### Extracted records

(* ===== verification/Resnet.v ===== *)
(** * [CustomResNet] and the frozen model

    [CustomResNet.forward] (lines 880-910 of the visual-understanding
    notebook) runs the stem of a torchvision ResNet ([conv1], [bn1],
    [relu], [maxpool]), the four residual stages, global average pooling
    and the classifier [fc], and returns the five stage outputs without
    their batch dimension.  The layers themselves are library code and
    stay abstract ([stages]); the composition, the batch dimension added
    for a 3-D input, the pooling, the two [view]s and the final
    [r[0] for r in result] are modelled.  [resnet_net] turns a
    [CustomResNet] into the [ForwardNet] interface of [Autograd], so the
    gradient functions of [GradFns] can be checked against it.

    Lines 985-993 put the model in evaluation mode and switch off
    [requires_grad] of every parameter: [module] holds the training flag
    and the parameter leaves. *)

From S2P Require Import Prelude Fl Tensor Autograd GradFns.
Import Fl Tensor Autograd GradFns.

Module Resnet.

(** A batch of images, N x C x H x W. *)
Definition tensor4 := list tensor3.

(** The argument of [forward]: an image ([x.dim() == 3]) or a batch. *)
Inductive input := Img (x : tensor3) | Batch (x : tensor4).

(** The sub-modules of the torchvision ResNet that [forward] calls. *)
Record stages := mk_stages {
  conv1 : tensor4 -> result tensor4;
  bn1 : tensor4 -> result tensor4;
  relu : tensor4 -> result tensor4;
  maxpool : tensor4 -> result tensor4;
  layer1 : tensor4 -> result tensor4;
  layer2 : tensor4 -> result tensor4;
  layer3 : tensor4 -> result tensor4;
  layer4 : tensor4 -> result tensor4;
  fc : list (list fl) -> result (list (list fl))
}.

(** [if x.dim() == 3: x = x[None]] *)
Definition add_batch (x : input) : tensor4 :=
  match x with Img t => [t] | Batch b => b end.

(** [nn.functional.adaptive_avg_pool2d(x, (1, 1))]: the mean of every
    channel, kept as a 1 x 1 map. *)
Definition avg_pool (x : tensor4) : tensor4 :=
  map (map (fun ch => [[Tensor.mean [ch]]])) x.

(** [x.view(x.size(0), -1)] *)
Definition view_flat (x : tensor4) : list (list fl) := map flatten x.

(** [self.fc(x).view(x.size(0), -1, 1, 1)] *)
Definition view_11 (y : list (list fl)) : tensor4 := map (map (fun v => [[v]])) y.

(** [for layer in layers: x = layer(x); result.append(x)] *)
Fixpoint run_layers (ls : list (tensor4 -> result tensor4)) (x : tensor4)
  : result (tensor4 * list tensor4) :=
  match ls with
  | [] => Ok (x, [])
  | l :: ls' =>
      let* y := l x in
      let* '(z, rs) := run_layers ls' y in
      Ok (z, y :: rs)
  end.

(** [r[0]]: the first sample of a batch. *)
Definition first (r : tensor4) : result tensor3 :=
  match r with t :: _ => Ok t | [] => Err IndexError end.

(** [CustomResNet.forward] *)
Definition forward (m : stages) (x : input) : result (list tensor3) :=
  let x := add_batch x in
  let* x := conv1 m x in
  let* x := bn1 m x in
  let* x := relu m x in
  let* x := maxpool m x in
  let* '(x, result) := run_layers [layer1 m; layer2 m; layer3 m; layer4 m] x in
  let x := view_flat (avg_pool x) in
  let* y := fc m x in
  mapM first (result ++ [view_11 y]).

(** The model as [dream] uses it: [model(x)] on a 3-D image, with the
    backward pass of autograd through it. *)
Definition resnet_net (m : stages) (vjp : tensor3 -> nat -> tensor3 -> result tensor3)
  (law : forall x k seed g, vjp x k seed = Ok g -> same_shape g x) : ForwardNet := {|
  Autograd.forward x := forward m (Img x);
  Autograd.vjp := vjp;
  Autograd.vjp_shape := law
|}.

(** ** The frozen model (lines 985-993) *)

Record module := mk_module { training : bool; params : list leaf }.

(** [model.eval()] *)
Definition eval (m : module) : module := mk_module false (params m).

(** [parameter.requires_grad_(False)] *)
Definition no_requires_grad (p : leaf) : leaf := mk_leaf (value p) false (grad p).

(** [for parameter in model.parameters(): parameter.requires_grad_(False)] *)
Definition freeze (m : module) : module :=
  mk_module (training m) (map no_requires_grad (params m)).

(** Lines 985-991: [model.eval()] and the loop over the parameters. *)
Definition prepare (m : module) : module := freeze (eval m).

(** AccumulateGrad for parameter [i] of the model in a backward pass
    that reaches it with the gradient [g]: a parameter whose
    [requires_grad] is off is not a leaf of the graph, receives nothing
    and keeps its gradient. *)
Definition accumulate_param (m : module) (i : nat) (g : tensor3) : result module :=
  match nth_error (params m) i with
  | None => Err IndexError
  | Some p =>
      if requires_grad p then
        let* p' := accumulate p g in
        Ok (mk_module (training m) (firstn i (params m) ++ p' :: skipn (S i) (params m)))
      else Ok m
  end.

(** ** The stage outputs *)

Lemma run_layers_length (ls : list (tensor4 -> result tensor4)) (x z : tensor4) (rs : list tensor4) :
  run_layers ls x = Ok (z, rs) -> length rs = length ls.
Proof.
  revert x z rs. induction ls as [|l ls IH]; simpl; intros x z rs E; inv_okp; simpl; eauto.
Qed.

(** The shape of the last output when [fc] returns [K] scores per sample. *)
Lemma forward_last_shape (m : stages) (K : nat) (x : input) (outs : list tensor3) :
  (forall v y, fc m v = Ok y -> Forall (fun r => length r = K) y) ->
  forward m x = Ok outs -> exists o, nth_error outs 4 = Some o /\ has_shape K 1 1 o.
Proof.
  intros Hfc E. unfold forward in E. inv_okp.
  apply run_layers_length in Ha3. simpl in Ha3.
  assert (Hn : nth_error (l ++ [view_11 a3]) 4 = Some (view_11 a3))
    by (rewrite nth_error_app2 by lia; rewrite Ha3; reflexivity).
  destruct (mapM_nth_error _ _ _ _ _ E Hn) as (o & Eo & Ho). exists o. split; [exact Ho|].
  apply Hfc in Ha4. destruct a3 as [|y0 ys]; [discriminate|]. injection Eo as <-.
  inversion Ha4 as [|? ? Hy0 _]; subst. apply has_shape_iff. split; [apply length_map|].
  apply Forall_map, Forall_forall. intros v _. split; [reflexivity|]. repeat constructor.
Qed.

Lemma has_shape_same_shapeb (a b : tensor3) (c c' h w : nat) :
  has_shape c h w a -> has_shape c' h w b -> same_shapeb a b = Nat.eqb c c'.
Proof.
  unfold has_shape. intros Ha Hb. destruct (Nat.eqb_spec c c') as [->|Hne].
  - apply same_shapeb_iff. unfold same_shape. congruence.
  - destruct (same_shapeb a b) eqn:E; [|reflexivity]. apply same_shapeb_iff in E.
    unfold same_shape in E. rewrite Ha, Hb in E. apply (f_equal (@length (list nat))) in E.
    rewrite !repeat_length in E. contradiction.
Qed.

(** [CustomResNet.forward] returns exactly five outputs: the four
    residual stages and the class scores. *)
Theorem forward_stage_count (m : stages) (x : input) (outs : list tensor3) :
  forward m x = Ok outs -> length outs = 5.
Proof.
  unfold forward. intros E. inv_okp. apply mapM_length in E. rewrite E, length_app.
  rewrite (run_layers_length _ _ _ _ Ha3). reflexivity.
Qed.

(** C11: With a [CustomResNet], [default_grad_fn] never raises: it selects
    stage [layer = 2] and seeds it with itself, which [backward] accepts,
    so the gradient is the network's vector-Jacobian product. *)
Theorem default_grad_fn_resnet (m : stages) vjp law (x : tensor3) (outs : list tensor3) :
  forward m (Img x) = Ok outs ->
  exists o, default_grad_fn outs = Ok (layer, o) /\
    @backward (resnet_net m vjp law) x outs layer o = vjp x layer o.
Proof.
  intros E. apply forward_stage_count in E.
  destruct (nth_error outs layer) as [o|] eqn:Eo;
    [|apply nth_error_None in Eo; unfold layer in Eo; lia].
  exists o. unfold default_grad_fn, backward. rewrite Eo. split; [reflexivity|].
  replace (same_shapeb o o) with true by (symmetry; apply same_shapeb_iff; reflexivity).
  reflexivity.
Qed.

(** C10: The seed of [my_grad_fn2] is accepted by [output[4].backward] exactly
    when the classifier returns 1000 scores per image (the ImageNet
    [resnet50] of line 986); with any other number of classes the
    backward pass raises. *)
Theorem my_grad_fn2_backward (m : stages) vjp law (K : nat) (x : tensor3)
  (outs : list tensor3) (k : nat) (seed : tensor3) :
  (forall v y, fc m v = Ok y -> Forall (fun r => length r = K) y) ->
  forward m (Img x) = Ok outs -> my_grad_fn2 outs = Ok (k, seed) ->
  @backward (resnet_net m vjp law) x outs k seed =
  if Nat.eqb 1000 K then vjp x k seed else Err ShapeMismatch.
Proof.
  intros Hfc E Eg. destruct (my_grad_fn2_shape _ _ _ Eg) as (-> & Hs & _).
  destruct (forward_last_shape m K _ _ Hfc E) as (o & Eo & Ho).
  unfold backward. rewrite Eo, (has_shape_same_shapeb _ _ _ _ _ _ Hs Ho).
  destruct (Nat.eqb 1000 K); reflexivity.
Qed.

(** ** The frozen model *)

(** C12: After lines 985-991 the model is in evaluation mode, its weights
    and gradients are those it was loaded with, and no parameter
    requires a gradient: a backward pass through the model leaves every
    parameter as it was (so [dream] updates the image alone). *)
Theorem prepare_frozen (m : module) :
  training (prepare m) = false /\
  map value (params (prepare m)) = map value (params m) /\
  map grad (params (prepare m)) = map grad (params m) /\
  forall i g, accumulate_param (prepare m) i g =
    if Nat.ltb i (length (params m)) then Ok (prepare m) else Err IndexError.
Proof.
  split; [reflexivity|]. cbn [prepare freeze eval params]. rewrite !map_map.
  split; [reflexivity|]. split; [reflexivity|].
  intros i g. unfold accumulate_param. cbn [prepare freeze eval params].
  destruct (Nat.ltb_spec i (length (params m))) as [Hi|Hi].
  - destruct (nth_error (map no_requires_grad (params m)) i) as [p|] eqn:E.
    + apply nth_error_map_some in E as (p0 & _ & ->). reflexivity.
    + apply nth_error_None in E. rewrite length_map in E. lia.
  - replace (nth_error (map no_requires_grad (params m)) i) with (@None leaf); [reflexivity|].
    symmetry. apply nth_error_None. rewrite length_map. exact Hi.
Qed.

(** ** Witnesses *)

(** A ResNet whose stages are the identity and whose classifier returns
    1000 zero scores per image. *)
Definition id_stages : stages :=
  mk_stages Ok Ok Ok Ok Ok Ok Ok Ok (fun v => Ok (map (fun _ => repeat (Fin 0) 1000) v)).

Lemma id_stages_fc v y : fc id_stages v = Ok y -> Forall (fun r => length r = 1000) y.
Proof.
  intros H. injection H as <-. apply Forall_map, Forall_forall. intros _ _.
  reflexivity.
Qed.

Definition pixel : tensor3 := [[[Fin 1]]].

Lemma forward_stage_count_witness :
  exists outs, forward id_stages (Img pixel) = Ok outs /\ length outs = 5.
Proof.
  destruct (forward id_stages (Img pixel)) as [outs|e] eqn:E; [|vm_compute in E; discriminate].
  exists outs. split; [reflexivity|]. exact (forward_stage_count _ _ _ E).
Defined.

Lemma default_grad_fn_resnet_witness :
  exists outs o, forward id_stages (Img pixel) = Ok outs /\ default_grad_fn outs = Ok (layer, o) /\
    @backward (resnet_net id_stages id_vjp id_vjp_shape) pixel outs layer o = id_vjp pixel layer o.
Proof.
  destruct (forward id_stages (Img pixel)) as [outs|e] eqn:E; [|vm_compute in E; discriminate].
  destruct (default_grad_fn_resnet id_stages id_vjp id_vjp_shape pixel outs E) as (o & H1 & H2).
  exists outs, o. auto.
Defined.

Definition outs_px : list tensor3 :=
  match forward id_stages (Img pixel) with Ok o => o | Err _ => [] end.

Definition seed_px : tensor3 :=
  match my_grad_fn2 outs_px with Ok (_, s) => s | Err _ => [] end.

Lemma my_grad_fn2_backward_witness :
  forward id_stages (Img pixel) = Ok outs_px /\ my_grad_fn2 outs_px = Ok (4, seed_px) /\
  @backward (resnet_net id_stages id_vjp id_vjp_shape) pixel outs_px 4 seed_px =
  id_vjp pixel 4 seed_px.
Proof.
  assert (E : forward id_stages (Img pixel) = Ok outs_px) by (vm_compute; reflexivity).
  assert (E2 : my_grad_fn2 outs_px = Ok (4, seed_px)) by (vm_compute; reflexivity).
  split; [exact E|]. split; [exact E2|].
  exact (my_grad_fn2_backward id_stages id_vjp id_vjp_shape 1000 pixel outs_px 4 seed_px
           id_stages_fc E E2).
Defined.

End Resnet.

######

Work task
In the material above, find the lines that contain "leaves" and show them.

Expected answer
    and the parameter leaves. *)
    requires a gradient: a backward pass through the model leaves every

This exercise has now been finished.